In Sarah Silverman’s latest standup special, she turns an unimaginable gut punch – the 2023 deaths of her dad and stepmother, just days apart − into punchlines, and her heartbreak into wisecracks.

“I worry that people are going to think it’s soft, (but) if anything it’s the opposite because it’s the hard stuff,” Silverman says, looking cozy in a gray sweater with a bubblegum pink beanie atop her raven-colored locks. “It’s something that we’re all terrified of, that none of us can avoid.”
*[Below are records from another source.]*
(* ===== verification/EnvExec.v ===== *)
(** Building the environment of the injected process (src/internal/exec/exec.go). *)

From S2P Require Import Prelude GoStrings Provider.

(** * Key to variable name *)

(** The bytes [KeyToEnvName] replaces by an underscore. *)
Definition sep_byte (c : ascii) : bool :=
  (c =c "/") || (c =c "-") || (c =c "=") || (c =c " ") || (c =c LF) || (c =c CR).
Definition upper_byte (c : ascii) : ascii := if is_lower c then byte_of (code c - 97 + 65) else c.
Definition env_byte (c : ascii) : ascii := if sep_byte c then "_"%char else upper_byte c.

Definition KeyToEnvName (key pathPrefix : string) : string :=
  let name :=
    if bool_decide (pathPrefix ≠ "") && has_prefix key pathPrefix then
      let name := str_drop (String.length pathPrefix) key in
      match name with String c s => if c =c "/" then s else name | "" => "" end
    else key in
  let needsChange := str_exists (λ c, sep_byte c || is_lower c) name in
  if negb needsChange then name else str_map env_byte name.

(** * Environment *)

Section build.
Context {UC : UnicodeCase} {MR : MapRange}.

Definition exclude_set (exclude : list string) : gset string :=
  list_to_set (to_upper <$> exclude).

(** Null bytes and carriage returns are dropped, newlines become spaces. *)
Definition sanitize_byte (c : ascii) : string :=
  if (c =c NUL) || (c =c CR) then "" else if c =c LF then " " else str1 c.
Definition sanitize (val : string) : string :=
  if contains_any val (str1 NUL +:+ str1 LF +:+ str1 CR) then str_flat_map sanitize_byte val
  else val.

(** The name part of an entry [NAME=value] ([NAME] alone when there is no [=]). *)
Definition entry_name (e : string) : string :=
  match cut_byte "=" e with Some (n, _) => n | None => e end.
Definition existing_map (existing : list string) : gmap string string :=
  foldl (λ m e, match cut_byte "=" e with
                | Some (n, v) => <[n := v]> m
                | None => <[e := ""]> m
                end) ∅ existing.

Definition secret_vars (secrets : list Secret) (existing : gmap string string)
    (pathPrefix : string) (excl : gset string) : gmap string string :=
  foldl (λ m s,
    let name := KeyToEnvName (Key s) pathPrefix in
    if bool_decide (name ∈ excl) then m
    else if bool_decide (is_Some (existing !! name)) then m
    else <[name := sanitize (Value s)]> m) ∅ secrets.

Definition BuildEnv (secrets : list Secret) (existing : list string) (pathPrefix : string)
    (exclude : list string) : list string :=
  match secrets with
  | [] => existing
  | _ =>
    let vars := secret_vars secrets (existing_map existing) pathPrefix (exclude_set exclude) in
    existing ++ ((λ kv : string * string, kv.1 +:+ "=" +:+ kv.2) <$> range_map 0 vars)
  end.

(** [Some (name, prev, key)] is the error that names the clash. *)
Definition DetectEnvNameCollisions (secrets : list Secret) (pathPrefix : string)
    (exclude : list string) : option (string * string * string) :=
  match secrets with
  | [] => None
  | _ =>
    let excl := exclude_set exclude in
    first_collision (λ s, bool_decide (KeyToEnvName (Key s) pathPrefix ∈ excl))
      (λ s, KeyToEnvName (Key s) pathPrefix) Key ∅ secrets
  end.

(** * Lemmas *)

Lemma code_upper_byte c : is_lower c = true → code (upper_byte c) = (code c - 32)%Z.
Proof.
  unfold upper_byte, is_lower, in_range. intros H. rewrite H. split_bools.
  rewrite code_byte_of; lia.
Qed.
Lemma env_byte_shape c : sep_byte (env_byte c) = false ∧ is_lower (env_byte c) = false.
Proof. destruct c as [[] [] [] [] [] [] [] []]; by vm_compute. Qed.

Lemma str_map_forall p f s : (∀ c, p (f c) = true) → str_forall p (str_map f s) = true.
Proof. intros Hf. induction s; simpl; [done|]. by rewrite Hf. Qed.

Lemma KeyToEnvName_shape key pp :
  str_forall (λ c, negb (sep_byte c || is_lower c)) (KeyToEnvName key pp) = true.
Proof.
  unfold KeyToEnvName. case_match eqn:E.
  - apply negb_true_iff in E. by apply str_exists_false in E.
  - apply str_map_forall. intros c. by destruct (env_byte_shape c) as [-> ->].
Qed.

Lemma sanitize_clean c v :
  (c =c NUL) || (c =c CR) || (c =c LF) = true → has_byte c (sanitize v) = false.
Proof.
  intros Hc. unfold sanitize. case_match eqn:E.
  - clear E. induction v as [|d v IH]; [done|]. simpl.
    rewrite has_byte_app, IH, orb_false_r. unfold sanitize_byte.
    destruct ((d =c NUL) || (d =c CR)) eqn:E1; [done|]. apply orb_false_iff in E1 as [E1 E2].
    destruct (d =c LF) eqn:E3; unfold str1; rewrite has_byte_cons, orb_false_r.
    + apply ascii_eqb_false. intros ->. by vm_compute in Hc.
    + apply ascii_eqb_false. intros ->. by rewrite E1, E2, E3 in Hc.
  - unfold contains_any in E. apply str_exists_false in E. unfold has_byte.
    apply str_exists_false. eapply str_forall_impl; [|exact E]. intros d. simpl.
    destruct (Ascii.eqb_spec c d) as [->|]; [|done].
    intros Hd%negb_true_iff. exfalso.
    rewrite !orb_true_iff, !ascii_eqb_true in Hc. destruct Hc as [[->| ->]| ->]; done.
Qed.

(** The last secret of the list that produces [name]. *)
Definition last_with_name (pathPrefix name : string) (secrets : list Secret) : option Secret :=
  last (filter (λ s, KeyToEnvName (Key s) pathPrefix = name) secrets).

Lemma secret_vars_lookup secrets existing pp excl n :
  secret_vars secrets existing pp excl !! n =
  if bool_decide (n ∈ excl) || bool_decide (is_Some (existing !! n)) then None
  else (λ s, sanitize (Value s)) <$> last_with_name pp n secrets.
Proof.
  unfold secret_vars, last_with_name. induction secrets as [|s l IH] using rev_ind.
  - simpl. rewrite lookup_empty. by case_match.
  - rewrite foldl_app, filter_app. cbn [foldl]. rewrite filter_cons, filter_nil.
    destruct (decide (KeyToEnvName (Key s) pp = n)) as [<-|Hn].
    + rewrite last_snoc. simpl. case_bool_decide; [by rewrite IH|].
      case_bool_decide; [by rewrite IH|]. by rewrite lookup_insert_eq.
    + rewrite app_nil_r, <-IH. clear IH. case_bool_decide; [done|]. case_bool_decide; [done|].
      by rewrite lookup_insert_ne.
Qed.

Lemma existing_map_lookup existing n :
  is_Some (existing_map existing !! n) ↔ n ∈ (entry_name <$> existing).
Proof.
  unfold existing_map. induction existing as [|e l IH] using rev_ind; simpl.
  - rewrite lookup_empty. split; [by intros [? ?]|set_solver].
  - rewrite foldl_app, fmap_app, elem_of_app, <-IH. simpl. rewrite list_elem_of_singleton.
    unfold entry_name. destruct (cut_byte "=" e) as [[a b]|];
      [destruct (decide (n = a)) as [->|]|destruct (decide (n = e)) as [->|]];
      rewrite ?lookup_insert_eq, ?lookup_insert_ne by done; naive_solver.
Qed.

Lemma elem_of_BuildEnv secrets existing pp exclude e :
  e ∈ BuildEnv secrets existing pp exclude ↔
  e ∈ existing ∨ ∃ n s, last_with_name pp n secrets = Some s ∧ n ∉ exclude_set exclude ∧
    n ∉ (entry_name <$> existing) ∧ e = n +:+ "=" +:+ sanitize (Value s).
Proof.
  destruct secrets as [|s0 l]; [split; [by left|intros [|(?&?&?&?)]; done]|].
  unfold BuildEnv. generalize (s0 :: l). clear s0 l. intros secrets.
  rewrite elem_of_app, list_elem_of_fmap. f_equiv. split.
  - intros ([n v] & -> & Hin%elem_of_range_map). rewrite secret_vars_lookup in Hin.
    case_match eqn:E; [done|]. split_bools. rewrite existing_map_lookup in *.
    apply fmap_Some in Hin as (s & ? & ->). eauto 10.
  - intros (n & s & Hl & Hx & He & ->). exists (n, sanitize (Value s)). split; [done|].
    rewrite elem_of_range_map, secret_vars_lookup, Hl.
    rewrite !bool_decide_eq_false_2; [done| |done]. by rewrite existing_map_lookup.
Qed.
End build.

(** * Properties *)

(** the environment of the child process is the caller's environment,
untouched, followed by one entry for each secret variable name that is neither
excluded nor already set by the caller, holding the value of the last secret
with that name, sanitized; there is nothing else in it. *)
Theorem build_env_entries `{UnicodeCase, MapRange} secrets existing pp exclude :
  ∃ vars, BuildEnv secrets existing pp exclude = existing ++ vars ∧
    ∀ e, e ∈ vars ↔ ∃ n s, last_with_name pp n secrets = Some s ∧
      n ∉ exclude_set exclude ∧ n ∉ (entry_name <$> existing) ∧
      e = n +:+ "=" +:+ sanitize (Value s).
Proof.
  destruct secrets as [|s0 l].
  { exists []. rewrite app_nil_r. split; [done|]. intros e. split; [set_solver|].
    by intros (n & s & ? & _). }
  eexists. split; [done|]. intros e. rewrite list_elem_of_fmap. split.
  - intros ([n v] & -> & Hin%elem_of_range_map). rewrite secret_vars_lookup in Hin.
    case_match eqn:E; [done|]. split_bools. rewrite existing_map_lookup in *.
    apply fmap_Some in Hin as (s & ? & ->). eauto 10.
  - intros (n & s & Hl & Hx & He & ->). exists (n, sanitize (Value s)). split; [done|].
    rewrite elem_of_range_map, secret_vars_lookup, Hl.
    rewrite !bool_decide_eq_false_2; [done| |done]. by rewrite existing_map_lookup.
Qed.

(** When [DetectEnvNameCollisions] reports nothing, no secret is lost: for
every secret whose name is neither excluded nor set by the caller, the entry
that [BuildEnv] injects under that name carries the value of a secret with the
very same key (the last one given for it). *)
Theorem no_collision_no_loss `{UnicodeCase, MapRange} secrets existing pp exclude s :
  DetectEnvNameCollisions secrets pp exclude = None → s ∈ secrets →
  let n := KeyToEnvName (Key s) pp in
  n ∉ exclude_set exclude → n ∉ (entry_name <$> existing) →
  ∃ s', s' ∈ secrets ∧ Key s' = Key s ∧ last_with_name pp n secrets = Some s' ∧
    n +:+ "=" +:+ sanitize (Value s') ∈ BuildEnv secrets existing pp exclude.
Proof.
  intros Hc Hs n Hx He.
  assert (Hagree : ∀ x y, x ∈ secrets → y ∈ secrets → agree
    (λ s, bool_decide (KeyToEnvName (Key s) pp ∈ exclude_set exclude))
    (λ s, KeyToEnvName (Key s) pp) Key x y).
  { destruct secrets; [set_solver|]. by apply first_collision_None. }
  destruct (last_with_name pp n secrets) as [s'|] eqn:Hl.
  2:{ apply last_None in Hl. assert (Hin : s ∈ filter (λ s, KeyToEnvName (Key s) pp = n) secrets)
        by by rewrite list_elem_of_filter. rewrite Hl in Hin. set_solver. }
  assert (Hin : s' ∈ filter (λ s, KeyToEnvName (Key s) pp = n) secrets).
  { apply last_Some in Hl as [l ->]. set_solver. }
  apply list_elem_of_filter in Hin as [Hn Hin].
  exists s'. split_and!; [done| |done|].
  - apply (Hagree s' s); try done; apply bool_decide_eq_false; [by rewrite Hn|done].
  - apply elem_of_BuildEnv. right. eauto 10.
Qed.

Lemma no_collision_no_loss_witness :
  ∃ s', s' ∈ [mk_secret "/app/db-url" "v"; mk_secret "/app/KEY" "w"] ∧ Key s' = "/app/db-url" ∧
    last_with_name "/app" "DB_URL" [mk_secret "/app/db-url" "v"; mk_secret "/app/KEY" "w"] = Some s' ∧
    "DB_URL" +:+ "=" +:+ sanitize (Value s') ∈
      BuildEnv [mk_secret "/app/db-url" "v"; mk_secret "/app/KEY" "w"] ["HOME=/root"] "/app" ["key"].
Proof.
  apply (no_collision_no_loss [mk_secret "/app/db-url" "v"; mk_secret "/app/KEY" "w"]
    ["HOME=/root"] "/app" ["key"] (mk_secret "/app/db-url" "v")).
  - vm_compute. reflexivity.
  - left.
  - refute_decide.
  - refute_decide.
Defined.

(** Every name [KeyToEnvName] produces is free of the separators and of lower
case letters, so converting it again changes nothing; and an injected value
holds no null byte, newline or carriage return. *)
Theorem env_name_normal_form key pp v c :
  KeyToEnvName (KeyToEnvName key pp) "" = KeyToEnvName key pp ∧
  (has_byte c (KeyToEnvName key pp) = true → sep_byte c = false ∧ is_lower c = false) ∧
  (c = NUL ∨ c = LF ∨ c = CR → has_byte c (sanitize v) = false).
Proof.
  pose proof (KeyToEnvName_shape key pp) as Hsh. split_and!.
  - unfold KeyToEnvName at 1. rewrite bool_decide_eq_false_2 by (intros Hne; by apply Hne).
    simpl. unfold str_exists. by rewrite Hsh.
  - induction (KeyToEnvName key pp) as [|d s IH]; [done|]. simpl in Hsh.
    apply andb_true_iff in Hsh as [Hd Hsh]. rewrite has_byte_cons. intros [Hc|Hc]%orb_true_iff; auto.
    apply ascii_eqb_true in Hc as ->. apply negb_true_iff in Hd. by apply orb_false_iff.
  - intros Hc. apply sanitize_clean. by destruct Hc as [->|[->| ->]].
Qed.

Lemma env_name_normal_form_witness :
  KeyToEnvName (KeyToEnvName "/app/prod/api-key" "/app/prod") "" = KeyToEnvName "/app/prod/api-key" "/app/prod" ∧
  (has_byte "A" (KeyToEnvName "/app/prod/api-key" "/app/prod") = true → sep_byte "A" = false ∧ is_lower "A" = false) ∧
  ("A"%char = NUL ∨ "A"%char = LF ∨ "A"%char = CR → has_byte "A" (sanitize ("x" +:+ str1 LF)) = false).
Proof. apply (env_name_normal_form "/app/prod/api-key" "/app/prod" ("x" +:+ str1 LF) "A"). Defined.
Silverman’s father, Donald “Schleppy” Silverman and her stepmother, Janice, both died in May 2023. Her dad, who she has described as her best friend, had kidney failure, just nine days after Janice’s bout with Stage 4 pancreatic cancer came to an end. Sarah Silverman devotes time in the 63-minute “PostMortem” (now streaming on Netflix), to each of her parents, including her mom, Beth Ann O’Hara, a stickler for enunciation and blunt honesty, who died in 2015. From the stage of New York’s Beacon Theatre, Silverman remembers her dad’s days as owner of Crazy Sophie’s Factory Outlet, his enthusiastic Yelp review for their dentist and the days leading to his death. Silverman shares stories of Janice, “just the sweetest lady you could ever meet,” and her parents’ starkly different reactions to Janice’s diagnosis.

Janice’s “reaction is so Janice,” Silverman, 54, says in “PostMortem.” “She just goes, ‘Well, I’ll just do everything you tell me. I’ll just do every single thing you say, and I’ll fight it.’” Meanwhile, Silverman’s dad had “the craziest” response. “You just hear him go, ‘I’m alone!’” Silverman says. “Then he goes, ‘I’m a widow!’”
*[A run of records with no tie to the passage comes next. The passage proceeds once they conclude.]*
(* ===== verification/OpMetadata.v ===== *)
(** The metadata of one target operation (src/internal/syncer/state.go):
[OperationMetadata], its validation before an operation starts
([metadata_validate]) and when it is read back or written
([validatePersisted]), its promotion once the operation is verified.

The string types of the source ([OutcomeStatus], [ReconciliationState], ...) are
strings here too, because any string may be read back from a state file;
generations are uint64 values and are only compared. *)

From S2P Require Import Prelude GoStrings Provider Digest.

(** * Data *)

Definition OutcomeStatus : Type := string.
Definition OutcomePending : OutcomeStatus := "pending".
Definition OutcomeSucceeded : OutcomeStatus := "succeeded".
Definition OutcomeNeedsReconciliation : OutcomeStatus := "needs_reconciliation".

Definition ReconciliationState : Type := string.
Definition ReconciliationStatePending : ReconciliationState := "pending".
Definition ReconciliationStateOwnerRiskRequired : ReconciliationState := "owner_risk_required".
Definition ReconciliationStateApproved : ReconciliationState := "approved".

Definition VerificationState : Type := string.
Definition VerificationStatePending : VerificationState := "pending".
Definition VerificationStatePassed : VerificationState := "passed".
Definition VerificationStateFailed : VerificationState := "failed".

Record OperationMetadata := mkMetadata {
  OldGeneration : Z;
  CurrentGeneration : Z;
  IntendedGeneration : Z;
  LifecycleLabel : string;
  KMSEnvelopeRef : string;
  md_Capability : Capability;
  Deadline : option time;
  Attempts : Z;
  md_ReconciliationState : ReconciliationState;
  CanaryState : VerificationState;
  PostconditionState : VerificationState;
}.

Definition maxOperationAttempts : Z := 3.

(** The errors of the journal; the constructors named [Err...] are the exported
sentinels, the others the unexported messages. *)
Inductive op_err :=
| ErrOperationMismatch (got want : string)
| ErrOperationKeyMismatch
| ErrOperationPhaseMismatch
| ErrOperationEmpty
| ErrOperationCapabilityInvalid
| ErrOperationCapabilityBlocked
| ErrOperationOwnerRiskApprovalRequired
| ErrOperationVerificationRequired
| ErrOperationDeadlineExceeded
| generation_order_invalid
| lifecycle_label_invalid
| kms_reference_invalid
| deadline_before_start
| attempts_out_of_range
| reconciliation_not_empty
| verification_not_pending
| outcome_status_invalid
| verification_state_invalid
| retention_state_invalid
| promoted_not_verified
| pending_with_evidence
| owner_risk_needs_state
| reconciliation_pending_invalid
| owner_risk_not_pending
| owner_risk_approval_invalid
| reconciliation_state_invalid
| operation_id_required
| nil_secret
| operation_key_required
| invalid_operation_method
| source_identity_too_long
| invalid_source_digest
| outcome_error (key : string) (e : op_err)
| unexpected_acknowledgement_hash
| missing_acknowledgement_hash
| invalid_acknowledgement_hash
| orphaned_retained_generation
| success_not_promoted
| invalid_verification_wait
| premature_generation_promotion.

#[export] Instance op_err_eq_dec : EqDecision op_err.
Proof. solve_decision. Defined.

(** * Predicates *)

Definition reference_byte (c : ascii) : bool :=
  is_lower c || is_upper c || is_digit c || (c =c "-") || (c =c "_") || (c =c ".")
  || (c =c ":") || (c =c "/").
Definition validOperationReference (value : string) : bool :=
  if bool_decide (value = "") || (512 <? String.length value) then false
  else str_forall reference_byte value.

(** A SHA-256 digest in lowercase hexadecimal. *)
Definition validAcknowledgedHash (value : string) : bool :=
  is_sha256_hex value.

Definition reconciliationStateFor (capability : Capability) : ReconciliationState :=
  if bool_decide (capability = CapabilityOwnerRiskGate)
  then ReconciliationStateOwnerRiskRequired else ReconciliationStatePending.

Definition referencesRetained (m : OperationMetadata) : bool :=
  (CurrentGeneration m <? IntendedGeneration m)%Z
  && (OldGeneration m <=? CurrentGeneration m)%Z
  && validOperationReference (LifecycleLabel m)
  && validOperationReference (KMSEnvelopeRef m)
  && match Deadline m with Some d => negb (is_zero d) | None => false end.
“As awful as those last weeks were, it was really cathartic to spend, like, a year on tour talking about it,” Silverman tells USA TODAY. The PostMortem tour began Sept. 19 in St. Louis and wrapped in London April 28. Donald and Janice’s deaths coincided with the release of her HBO special “Someone You Love,” in May 2023, after which Silverman needed material for a new hour of comedy. So she pulled out the eulogy she delivered at her dad’s funeral.

“When I started doing standup, this was all that I was thinking about,” she says. “I would get to Largo (a club in Los Angeles) after cleaning out my parents’ apartment with my sisters and just unload.”
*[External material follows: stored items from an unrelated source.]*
(* ===== verification/GoEncoding.v ===== *)
(** The encodings of Go's standard library that the program persists or signs:
JSON strings as [encoding/json] writes them, base64, decimal numbers and
RFC 3339 times; with the facts that make them safe to compare. *)

From S2P Require Import Prelude GoStrings.

(** * JSON strings *)

Definition hex4 (z : Z) : string :=
  let d z := byte_of (if (z <? 10)%Z then 48 + z else 87 + z) in
  String (d (z / 4096 mod 16)%Z) (String (d (z / 256 mod 16)%Z)
    (String (d (z / 16 mod 16)%Z) (str1 (d (z mod 16)%Z)))).
Definition u4 (z : Z) : string := String BSL (String "u" (hex4 z)).

(** [htmlSafeSet]: the ASCII bytes written as they are. *)
Definition html_safe (c : ascii) : bool :=
  in_range 32 127 c && negb (c =c DQ) && negb (c =c "&") && negb (c =c "<") && negb (c =c ">")
  && negb (c =c BSL).
Definition json_byte (c : ascii) : string :=
  if html_safe c then str1 c
  else if c =c BSL then String BSL (str1 BSL)
  else if c =c DQ then String BSL (str1 DQ)
  else if (code c =? 8)%Z then String BSL "b"
  else if (code c =? 12)%Z then String BSL "f"
  else if c =c LF then String BSL "n"
  else if c =c CR then String BSL "r"
  else if c =c TAB then String BSL "t"
  else u4 (code c).

(** The body of a JSON string: ASCII bytes through [json_byte]; a byte that starts
no UTF-8 sequence becomes [\ufffd]; U+2028 and U+2029 are escaped; other runes are
copied.  [skip] counts the bytes of the rune already written. *)
Fixpoint json_go (skip : nat) (s : string) : string :=
  match s with
  | "" => ""
  | String c s' =>
    match skip with
    | S k => json_go k s'
    | O =>
      if (code c <? 128)%Z then json_byte c +:+ json_go 0 s'
      else
        let '(r, n) := decode_rune s in
        if (r =? RuneError)%Z && (n =? 1) then u4 65533 +:+ json_go 0 s'
        else if (r =? 8232)%Z || (r =? 8233)%Z then u4 r +:+ json_go (pred n) s'
        else str_take n s +:+ json_go (pred n) s'
    end
  end.
Definition json_string (s : string) : string := String DQ (json_go 0 s +:+ str1 DQ).

(** * Base64 *)

Definition b64_char (url : bool) (z : Z) : ascii :=
  byte_of (if (z <? 26)%Z then 65 + z
           else if (z <? 52)%Z then 71 + z
           else if (z <? 62)%Z then z - 4
           else if (z =? 62)%Z then (if url then 45 else 43)
           else (if url then 95 else 47))%Z.

(** Three bytes to four digits; [pad] writes the padding of [StdEncoding]. *)
Fixpoint base64 (url pad : bool) (s : string) : string :=
  let d z := b64_char url z in
  match s with
  | "" => ""
  | String a "" =>
    String (d (code a / 4)%Z) (String (d (code a mod 4 * 16)%Z) (if pad then "==" else ""))
  | String a (String b "") =>
    String (d (code a / 4)%Z) (String (d (code a mod 4 * 16 + code b / 16)%Z)
      (String (d (code b mod 16 * 4)%Z) (if pad then "=" else "")))
  | String a (String b (String c s')) =>
    String (d (code a / 4)%Z) (String (d (code a mod 4 * 16 + code b / 16)%Z)
      (String (d (code b mod 16 * 4 + code c / 64)%Z) (String (d (code c mod 64)%Z)
        (base64 url pad s'))))
  end.
Definition StdEncoding : string → string := base64 false true.
Definition RawURLEncoding : string → string := base64 true false.

(** * Decimal numbers and times *)

Fixpoint decimal_go (fuel : nat) (n : Z) (acc : string) : string :=
  match fuel with
  | O => acc
  | S fuel =>
    let acc := String (byte_of (48 + n mod 10)%Z) acc in
    if (n <? 10)%Z then acc else decimal_go fuel (n / 10)%Z acc
  end.
(** [strconv.Itoa]; 20 digits suffice for a 64-bit integer. *)
Definition itoa (n : Z) : string :=
  if (n <? 0)%Z then String "-" (decimal_go 20 (- n)%Z "") else decimal_go 20 n "".
(** The last [w] digits, with leading zeros. *)
Fixpoint digits (w : nat) (n : Z) : string :=
  match w with
  | O => ""
  | S w => String (byte_of (48 + n / 10 ^ Z.of_nat w mod 10)%Z) (digits w n)
  end.

(** Civil date of a day number counted from 1 March of year 0. *)
Definition civil (days : Z) : Z * Z * Z :=
  (let era := days / 146097 in
  let doe := days mod 146097 in
  let yoe := (doe - doe / 1460 + doe / 36524 - doe / 146096) / 365 in
  let doy := doe - (365 * yoe + yoe / 4 - yoe / 100) in
  let mp := (5 * doy + 2) / 153 in
  let d := doy - (153 * mp + 2) / 5 + 1 in
  let m := if mp <? 10 then mp + 3 else mp - 9 in
  let y := yoe + era * 400 in
  (if m <=? 2 then y + 1 else y, m, d))%Z.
Near the beginning of the tour, it felt “heavy to get myself onstage and to figure it out,” she says. She had to finesse bits that weren’t working. “And then once I had it together, I was so excited to tell people about my parents every night.”

Silverman and her dad grew closer as she got older. “He was always really funny, but he was really scary when I was a kid,” she says, remembering his “screaming out of control. … He had a lot of rage issues,” but over the years he became “a very chill, joyful, grateful man.”

In “PostMortem,” she says family and joy filled Donald’s final days.

“We all got into bed with him,” she says. “It was a great death. We were singing old camp songs. He loved camp. And telling funny Silverman family stories.”

The honesty with which Silverman shares her stories has allowed her to connect with fans on a deeper level.

“One of my last shows, I think it was New Jersey or something, I could see a woman just losing it,” she remembers. “And then when the show was over, she couldn’t even get up because she was just sobbing.” Silverman called the woman over and the two embraced. “She had just lost her dad and taken care of him just on her own. She didn’t have any siblings,” Silverman says. “I could feel her tears at my whole side (getting my) shoulder wet.

“Everybody relates to it in one way or another,” Silverman adds. “Even if they go, ‘I didn’t have that relationship with my dad,’ it seemed to really connect with people, and as a comedian, that’s your dream.”